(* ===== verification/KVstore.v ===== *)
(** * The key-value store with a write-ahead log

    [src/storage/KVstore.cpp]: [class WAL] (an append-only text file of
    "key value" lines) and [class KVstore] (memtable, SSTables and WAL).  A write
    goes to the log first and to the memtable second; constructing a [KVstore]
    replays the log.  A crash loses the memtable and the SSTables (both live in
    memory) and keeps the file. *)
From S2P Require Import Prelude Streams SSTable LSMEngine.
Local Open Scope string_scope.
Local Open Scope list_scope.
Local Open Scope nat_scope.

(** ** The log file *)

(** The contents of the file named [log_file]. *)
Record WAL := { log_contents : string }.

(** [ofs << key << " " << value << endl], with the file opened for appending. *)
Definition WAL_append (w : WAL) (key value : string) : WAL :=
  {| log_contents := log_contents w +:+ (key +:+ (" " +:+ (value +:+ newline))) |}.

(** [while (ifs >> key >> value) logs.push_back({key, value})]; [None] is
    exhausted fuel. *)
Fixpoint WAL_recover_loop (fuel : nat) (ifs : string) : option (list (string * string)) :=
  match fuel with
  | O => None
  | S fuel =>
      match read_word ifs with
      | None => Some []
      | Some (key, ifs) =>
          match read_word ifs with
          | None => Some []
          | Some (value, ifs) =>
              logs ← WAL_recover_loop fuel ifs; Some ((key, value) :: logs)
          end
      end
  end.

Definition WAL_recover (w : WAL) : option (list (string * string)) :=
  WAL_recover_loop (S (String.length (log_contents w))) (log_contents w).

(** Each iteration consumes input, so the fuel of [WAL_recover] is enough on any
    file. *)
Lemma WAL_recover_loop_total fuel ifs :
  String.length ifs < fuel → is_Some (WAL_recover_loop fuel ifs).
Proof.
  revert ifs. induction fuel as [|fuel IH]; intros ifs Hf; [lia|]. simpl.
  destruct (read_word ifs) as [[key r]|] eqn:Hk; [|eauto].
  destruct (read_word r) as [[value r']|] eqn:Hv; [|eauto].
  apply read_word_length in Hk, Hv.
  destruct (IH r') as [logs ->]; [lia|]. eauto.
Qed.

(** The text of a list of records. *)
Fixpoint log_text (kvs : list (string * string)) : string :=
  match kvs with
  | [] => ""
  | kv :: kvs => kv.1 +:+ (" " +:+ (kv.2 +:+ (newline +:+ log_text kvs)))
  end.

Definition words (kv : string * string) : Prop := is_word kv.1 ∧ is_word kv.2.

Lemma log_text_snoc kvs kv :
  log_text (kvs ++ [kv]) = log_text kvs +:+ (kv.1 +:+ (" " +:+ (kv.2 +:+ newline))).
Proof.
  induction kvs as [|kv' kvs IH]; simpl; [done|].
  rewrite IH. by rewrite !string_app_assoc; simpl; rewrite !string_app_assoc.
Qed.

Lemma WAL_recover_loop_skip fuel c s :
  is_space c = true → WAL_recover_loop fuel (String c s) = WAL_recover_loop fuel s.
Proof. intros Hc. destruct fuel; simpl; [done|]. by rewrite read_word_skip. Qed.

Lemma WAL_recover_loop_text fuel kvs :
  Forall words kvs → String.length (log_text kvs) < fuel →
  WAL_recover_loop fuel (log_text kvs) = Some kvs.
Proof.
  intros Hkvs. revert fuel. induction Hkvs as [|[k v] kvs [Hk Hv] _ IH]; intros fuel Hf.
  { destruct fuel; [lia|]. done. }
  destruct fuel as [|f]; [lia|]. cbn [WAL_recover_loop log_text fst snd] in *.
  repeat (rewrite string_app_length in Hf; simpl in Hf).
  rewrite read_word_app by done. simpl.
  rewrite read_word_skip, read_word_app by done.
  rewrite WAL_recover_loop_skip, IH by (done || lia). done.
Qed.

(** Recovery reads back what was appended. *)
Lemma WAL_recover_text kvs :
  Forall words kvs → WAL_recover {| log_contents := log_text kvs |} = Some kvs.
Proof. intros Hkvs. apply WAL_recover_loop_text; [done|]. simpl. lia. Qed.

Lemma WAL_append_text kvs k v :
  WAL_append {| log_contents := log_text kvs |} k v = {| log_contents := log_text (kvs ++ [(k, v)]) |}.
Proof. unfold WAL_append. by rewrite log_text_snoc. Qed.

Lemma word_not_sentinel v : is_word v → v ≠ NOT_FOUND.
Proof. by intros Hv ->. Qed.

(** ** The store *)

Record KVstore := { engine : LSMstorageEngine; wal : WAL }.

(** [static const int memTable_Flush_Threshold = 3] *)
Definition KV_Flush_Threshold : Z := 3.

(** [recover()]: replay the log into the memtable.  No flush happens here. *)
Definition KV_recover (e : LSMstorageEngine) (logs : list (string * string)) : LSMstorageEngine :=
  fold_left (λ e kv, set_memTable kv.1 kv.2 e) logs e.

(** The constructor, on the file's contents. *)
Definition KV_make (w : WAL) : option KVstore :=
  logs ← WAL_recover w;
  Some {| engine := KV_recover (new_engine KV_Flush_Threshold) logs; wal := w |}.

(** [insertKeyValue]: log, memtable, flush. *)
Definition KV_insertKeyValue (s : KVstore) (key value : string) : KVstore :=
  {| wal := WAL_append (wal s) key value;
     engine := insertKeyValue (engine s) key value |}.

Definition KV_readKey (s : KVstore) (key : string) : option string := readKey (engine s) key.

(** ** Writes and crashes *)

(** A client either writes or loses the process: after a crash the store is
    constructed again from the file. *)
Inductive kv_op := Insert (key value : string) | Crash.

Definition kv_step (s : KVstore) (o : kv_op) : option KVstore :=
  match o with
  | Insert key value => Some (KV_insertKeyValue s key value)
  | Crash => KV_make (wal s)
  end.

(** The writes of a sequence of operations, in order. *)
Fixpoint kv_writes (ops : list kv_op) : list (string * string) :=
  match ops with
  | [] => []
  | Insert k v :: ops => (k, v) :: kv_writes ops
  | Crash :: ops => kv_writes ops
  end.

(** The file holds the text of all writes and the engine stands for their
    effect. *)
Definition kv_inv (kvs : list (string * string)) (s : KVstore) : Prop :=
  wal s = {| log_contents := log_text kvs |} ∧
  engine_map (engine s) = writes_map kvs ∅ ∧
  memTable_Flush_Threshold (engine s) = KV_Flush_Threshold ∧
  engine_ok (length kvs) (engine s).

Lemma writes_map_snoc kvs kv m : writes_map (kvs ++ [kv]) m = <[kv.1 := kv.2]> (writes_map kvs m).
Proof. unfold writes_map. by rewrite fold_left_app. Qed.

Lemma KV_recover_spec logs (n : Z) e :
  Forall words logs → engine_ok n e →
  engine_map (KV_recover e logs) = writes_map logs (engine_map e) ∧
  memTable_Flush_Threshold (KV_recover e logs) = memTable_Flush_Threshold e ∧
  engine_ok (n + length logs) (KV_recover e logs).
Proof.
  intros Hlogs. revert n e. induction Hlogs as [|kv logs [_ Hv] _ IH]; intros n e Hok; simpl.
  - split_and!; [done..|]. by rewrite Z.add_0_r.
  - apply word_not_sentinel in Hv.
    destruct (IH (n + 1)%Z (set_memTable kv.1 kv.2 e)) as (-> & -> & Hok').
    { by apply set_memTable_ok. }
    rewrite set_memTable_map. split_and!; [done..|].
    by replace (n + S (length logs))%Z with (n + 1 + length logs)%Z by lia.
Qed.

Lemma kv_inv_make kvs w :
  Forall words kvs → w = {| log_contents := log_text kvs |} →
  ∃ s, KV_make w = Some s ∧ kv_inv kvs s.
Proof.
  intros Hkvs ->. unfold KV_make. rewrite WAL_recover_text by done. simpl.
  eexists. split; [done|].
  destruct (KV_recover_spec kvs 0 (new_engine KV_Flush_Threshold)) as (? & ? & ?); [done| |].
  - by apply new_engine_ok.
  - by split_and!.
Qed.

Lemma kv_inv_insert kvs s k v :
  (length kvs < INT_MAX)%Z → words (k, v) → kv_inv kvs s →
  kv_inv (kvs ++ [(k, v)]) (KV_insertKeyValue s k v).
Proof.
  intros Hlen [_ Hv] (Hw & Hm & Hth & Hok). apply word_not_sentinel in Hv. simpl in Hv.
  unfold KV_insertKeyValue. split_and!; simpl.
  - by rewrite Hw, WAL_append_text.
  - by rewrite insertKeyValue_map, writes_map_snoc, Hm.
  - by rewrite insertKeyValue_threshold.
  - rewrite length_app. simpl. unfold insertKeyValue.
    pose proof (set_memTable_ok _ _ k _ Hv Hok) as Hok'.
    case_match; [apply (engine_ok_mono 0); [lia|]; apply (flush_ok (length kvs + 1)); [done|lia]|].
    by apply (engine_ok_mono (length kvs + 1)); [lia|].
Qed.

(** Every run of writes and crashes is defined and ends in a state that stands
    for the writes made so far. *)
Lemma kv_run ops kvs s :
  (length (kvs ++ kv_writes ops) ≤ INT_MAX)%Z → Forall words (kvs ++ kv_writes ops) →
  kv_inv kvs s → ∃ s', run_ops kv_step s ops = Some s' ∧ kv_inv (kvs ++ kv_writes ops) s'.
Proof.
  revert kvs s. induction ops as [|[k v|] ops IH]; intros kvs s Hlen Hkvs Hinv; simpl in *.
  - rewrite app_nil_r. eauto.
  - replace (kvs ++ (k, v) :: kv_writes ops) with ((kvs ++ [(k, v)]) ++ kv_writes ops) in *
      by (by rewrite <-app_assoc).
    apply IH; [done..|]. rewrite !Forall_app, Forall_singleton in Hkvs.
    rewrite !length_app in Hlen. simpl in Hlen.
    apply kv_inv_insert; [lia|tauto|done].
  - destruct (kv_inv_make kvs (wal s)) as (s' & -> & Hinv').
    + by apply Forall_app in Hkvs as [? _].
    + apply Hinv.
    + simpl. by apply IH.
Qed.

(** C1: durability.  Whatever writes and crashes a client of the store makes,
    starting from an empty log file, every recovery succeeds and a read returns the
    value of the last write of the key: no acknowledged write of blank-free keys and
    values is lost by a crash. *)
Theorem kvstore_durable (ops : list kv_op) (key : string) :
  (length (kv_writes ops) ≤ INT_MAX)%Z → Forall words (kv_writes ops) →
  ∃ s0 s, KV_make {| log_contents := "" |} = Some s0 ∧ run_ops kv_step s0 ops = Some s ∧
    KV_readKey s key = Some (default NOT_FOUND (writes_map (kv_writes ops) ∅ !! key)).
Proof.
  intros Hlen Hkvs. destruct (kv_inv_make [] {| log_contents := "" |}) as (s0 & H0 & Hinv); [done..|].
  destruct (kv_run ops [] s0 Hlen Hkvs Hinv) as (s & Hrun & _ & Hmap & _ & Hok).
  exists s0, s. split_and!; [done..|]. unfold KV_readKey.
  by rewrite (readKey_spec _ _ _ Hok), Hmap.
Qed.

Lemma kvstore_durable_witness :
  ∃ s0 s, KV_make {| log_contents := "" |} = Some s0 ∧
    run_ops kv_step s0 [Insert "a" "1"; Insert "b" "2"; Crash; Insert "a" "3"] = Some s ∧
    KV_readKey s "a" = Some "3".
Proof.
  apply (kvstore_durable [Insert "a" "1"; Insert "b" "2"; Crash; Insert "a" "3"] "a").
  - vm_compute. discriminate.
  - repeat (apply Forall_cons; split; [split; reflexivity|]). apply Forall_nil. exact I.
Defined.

──────────────────────────────

WORK TO BE COMPLETED: Take the listing from its first line to the line containing "(** [ofs << key". Reproduce those lines exactly and nothing else.

EXERCISE RESULT:
(* ===== verification/KVstore.v ===== *)
(** * The key-value store with a write-ahead log

    [src/storage/KVstore.cpp]: [class WAL] (an append-only text file of
    "key value" lines) and [class KVstore] (memtable, SSTables and WAL).  A write
    goes to the log first and to the memtable second; constructing a [KVstore]
    replays the log.  A crash loses the memtable and the SSTables (both live in
    memory) and keeps the file. *)
From S2P Require Import Prelude Streams SSTable LSMEngine.
Local Open Scope string_scope.
Local Open Scope list_scope.
Local Open Scope nat_scope.

(** ** The log file *)

(** The contents of the file named [log_file]. *)
Record WAL := { log_contents : string }.

(** [ofs << key << " " << value << endl], with the file opened for appending. *)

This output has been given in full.